Hall d’attente à la frontière chinoise, entre 22 et 2 heures…

Vers 1h30, nous remontons à bord du train et nous nous installons dans nos couchettes. Un groupe d’allemands un peu éméchés envisage de ne pas dormir jusqu’à Datong, où l’arrivée est prévue à 6h. La machine démarre… Leur encouragement, « chu chuu motherfuckers ! », résonne dans le wagon et des rires se font entendre… Une dizaine de minutes à peine et je m’endors…

Quelques heures plus tard, la lumière du soleil levant vient caresser la fenêtre et éclairer les derniers instants dans le désert de Gobi. Le temps de penser à me lever pour regarder ce spectacle, mes paupières sont déjà profondément closes. Elles se rouvrent vers 8 heures sur un environnement bien différent : adieu étendues désertiques, adieu troupeaux et routes de terre… bonjour immeubles, ponts, serres, potagers, usines, pollution. Aucun espace n’est plus inoccupé. Après trois semaines passées au milieu d’étendues quasi vierges de toute possession humaine, ce réveil est étrange.

Paysage chinois, vendredi 18 octobre,
10 heures.

La nature n’est pas absente, mais elle est contrôlée.
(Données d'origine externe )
(** The first load of a page, alone in a world that loses nothing. *)
Lemma mount_loads courseId w :
  quiet w → NoDup (course_ids (db w)) →
  run_moves courseId [Advance 0; Advance 0] (mkSys initial_state w [Loading]) =
  mkSys (mounted courseId w) w [].
Proof.
  intros Hq Hnd.
  destruct (reload_fetch_quiet courseId w Hq Hnd) as (r & Hfetch & Hec & Hel & Hpage).
  destruct (reload_commit r (initial_state, w)) as [x [st' w']] eqn:Hcommit.
  rewrite !run_moves_cons. cbn [exec].
  rewrite (advance_loading _ _ _ _ _ _ Hfetch). simpl.
  rewrite (advance_fetched _ _ _ _ _ _ _ _ Hcommit). simpl.
  apply reload_commit_cases in Hcommit as [(-> & -> & _)|(e & _ & _ & [?|?])];
    [|congruence..].
  by rewrite <- Hpage.
Qed.

Lemma run_moves_app courseId ms1 ms2 s :
  run_moves courseId (ms1 ++ ms2) s =
  run_moves courseId ms2 (run_moves courseId ms1 s).
Proof. apply foldl_app. Qed.

(** C13: on a network that loses nothing, a page that was in step with the
    store when it had nothing in flight can always be brought in step again,
    whatever has been clicked since and in whatever order the handlers have
    stepped: once the handlers in flight have ended, the page still shows the
    course and offers a toggle for every lesson, and the handler of any such
    toggle, run to its end, leaves nothing in flight and the page in step
    with the store. *)
Theorem page_catches_up courseId st w s lesson :
  session_inv courseId st w → shown st →
  reaches courseId (mkSys st w []) s → lesson ∈ State.lessons st →
  Toggle (Lesson.id lesson) ∈
    offered (render (sys_page (run_moves courseId (settle s) s))) ∧
  sys_tasks (run_moves courseId
               (recover courseId (Toggle (Lesson.id lesson)) s) s) = [] ∧
  synced courseId
    (sys_page (run_moves courseId
                 (recover courseId (Toggle (Lesson.id lesson)) s) s))
    (sys_world (run_moves courseId
                  (recover courseId (Toggle (Lesson.id lesson)) s) s)) ∧
  shown (sys_page (run_moves courseId
                     (recover courseId (Toggle (Lesson.id lesson)) s) s)).
Proof.
  intros Hinv Hshown Hreach Hin. destruct (calm_start _ _ _ Hinv Hshown) as [user H0].
  pose proof (reaches_calm _ _ _ _ H0 Hreach) as Hs.
  destruct (settle_calm _ _ _ Hs) as (st1 & w1 & Hrun & H1).
  assert (reaches courseId (mkSys st w []) (mkSys st1 w1 [])) as Hreach1.
  { eapply reaches_trans; [done|]. rewrite <- Hrun. apply reaches_run_moves. }
  pose proof (calm_lessons _ _ _ _ H0 Hreach1 H1) as Hls. sys_simpl.
  rewrite <- Hls in Hin.
  destruct (toggle_calm _ _ _ _ _ H1 Hin) as (w' & Hrun' & _ & H2 & _).
  unfold recover. rewrite run_moves_app, Hrun, Hrun'. sys_simpl.
  split_and!; [by apply (calm_offers _ _ _ _ H1)|done| |by apply (calm_shown _ _ _ H2)].
  eapply synced_loaded, H2.
Qed.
Finalement, un lac immense… des reliefs verdoyants et rocheux… puis des immeubles de plus en plus denses, des embouteillages, de l’agitation… Le train termine sa course, je suis arrivée à Pékin. Les trente heures sont passées en un clin d’œil ; à quand le Transsibérien ?

Gare centrale de Pékin, vendredi 18 octobre, 14h44.